START The data

(** Markers name canonical paths. *)
Lemma split_marker_target m marker :
  canonical_path m.(member_name) -> split_marker m = Ok (Some marker) ->
  canonical_path (Marker_target marker).
Proof.
  intros (ps&Hps&En&Hlen). unfold split_marker. rewrite En walk_parts_path_of //.
  destruct ps as [|base parents _] using rev_ind; [done|].
  rewrite rev_app_distr. cbn [rev app]. destruct (existsb _ _); [done|].
  apply Forall_app in Hps as [Hp Hb]. inversion Hb as [|? ? Hbase _]; subst.
  rewrite parent_of_path_of //. cbn [default].
  assert (Hparent : canonical_path (path_of parents)).
  { apply (ancestors_canonical (path_of (parents ++ [base]))).
    - exists (parents ++ [base]). split_and!; [by apply Forall_app|done|by rewrite -En].
    - rewrite ancestors_unfold parent_of_path_of //. constructor. }
  case_bool_decide.
  { destruct (negb _); [done|]. by intros [= <-]. }
  destruct (starts_with WH base); [|done]. destruct (negb _); [done|].
  destruct (_ || _) eqn:E; [done|]. intros [= <-]. cbn [Marker_target].
  rewrite !orb_false_iff in E. destruct E as ((((E1&E2)&E3)&E4)&E5).
  apply is_empty_false in E1. apply bool_decide_eq_false in E2, E3.
  apply contains_byte_false in E4, E5.
  exists (parents ++ [drop 4 base]). rewrite path_of_snoc //. split_and!; [|done|].
  - apply Forall_app. split; [done|]. constructor; [by split_and!|constructor].
  - rewrite En path_of_snoc // in Hlen.
    pose proof (zlen_join_path (path_of parents) (drop 4 base) base) as Hz.
    unfold zlen in Hz at 1 2. rewrite length_drop in Hz. lia.
Qed.

Lemma sort_members_ok seen members markers additions :
  Forall member_ok members -> sort_members seen members = Ok (markers, additions) ->
  Forall (fun m => canonical_path (Marker_target m)) markers /\ Forall member_ok additions.
Proof.
  intros Hm. revert seen markers additions.
  induction Hm as [|m members Hm _ IH]; intros seen markers additions H.
  { injection H as <- <-. split; constructor. }
  cbn [sort_members] in H. case_bool_decide; [done|].
  apply bind_Ok in H as (o&Ho&H). apply bind_Ok in H as ([ms as_]&Hr&H).
  destruct (IH _ _ _ Hr) as [IH1 IH2]. destruct o as [marker|]; injection H as <- <-.
  - split; [|done]. constructor; [|done]. eapply split_marker_target; [|done]. apply Hm.
  - split; [done|]. by constructor.
Qed.

Lemma tree_inv_markers markers t :
  Forall (fun m => canonical_path (Marker_target m)) markers -> tree_inv t ->
  tree_inv (fold_left apply_marker markers t).
Proof.
  intros Hm. revert t. induction Hm as [|m markers Hm _ IH]; intros t Hinv; [done|].
  cbn [fold_left]. apply IH. destruct m; simpl in *.
  - by apply tree_inv_remove_subtree.
  - by apply tree_inv_remove_children.
Qed.

Lemma tree_inv_layer t members t' :
  Forall member_ok members -> tree_inv t -> apply_layer t members = Ok t' -> tree_inv t'.
Proof.
  intros Hm Hinv H. apply bind_Ok in H as ([markers additions]&Hs&H).
  destruct (sort_members_ok _ _ _ _ Hm Hs) as [Hmk Hadd].
  destruct (existsb _ _) in H; [done|]. apply bind_Ok in H as (t1&H1&H).
  destruct (existsb _ _) in H; [done|]. injection H as <-.
  eapply tree_inv_additions; [done| |done]. by apply tree_inv_markers.
Qed.

(** ** Parsed members are acceptable *)

Lemma unsigned_Ok o e z : unsigned o e = Ok z -> 0 <= z.
Proof.
  unfold unsigned. destruct o as [n|]; [|done]. intros [= <-]. apply N2Z.is_nonneg.
Qed.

END The data

Activity:
Repeat word for word the lines above that run from the line containing "- split; [done|]. by constructor." through the line containing "intros Hm Hinv", both ends included, and nothing else.

Answer for this exercise:
  - split; [done|]. by constructor.
Qed.

Lemma tree_inv_markers markers t :
  Forall (fun m => canonical_path (Marker_target m)) markers -> tree_inv t ->
  tree_inv (fold_left apply_marker markers t).
Proof.
  intros Hm. revert t. induction Hm as [|m markers Hm _ IH]; intros t Hinv; [done|].
  cbn [fold_left]. apply IH. destruct m; simpl in *.
  - by apply tree_inv_remove_subtree.
  - by apply tree_inv_remove_children.
Qed.

Lemma tree_inv_layer t members t' :
  Forall member_ok members -> tree_inv t -> apply_layer t members = Ok t' -> tree_inv t'.
Proof.
  intros Hm Hinv H. apply bind_Ok in H as ([markers additions]&Hs&H).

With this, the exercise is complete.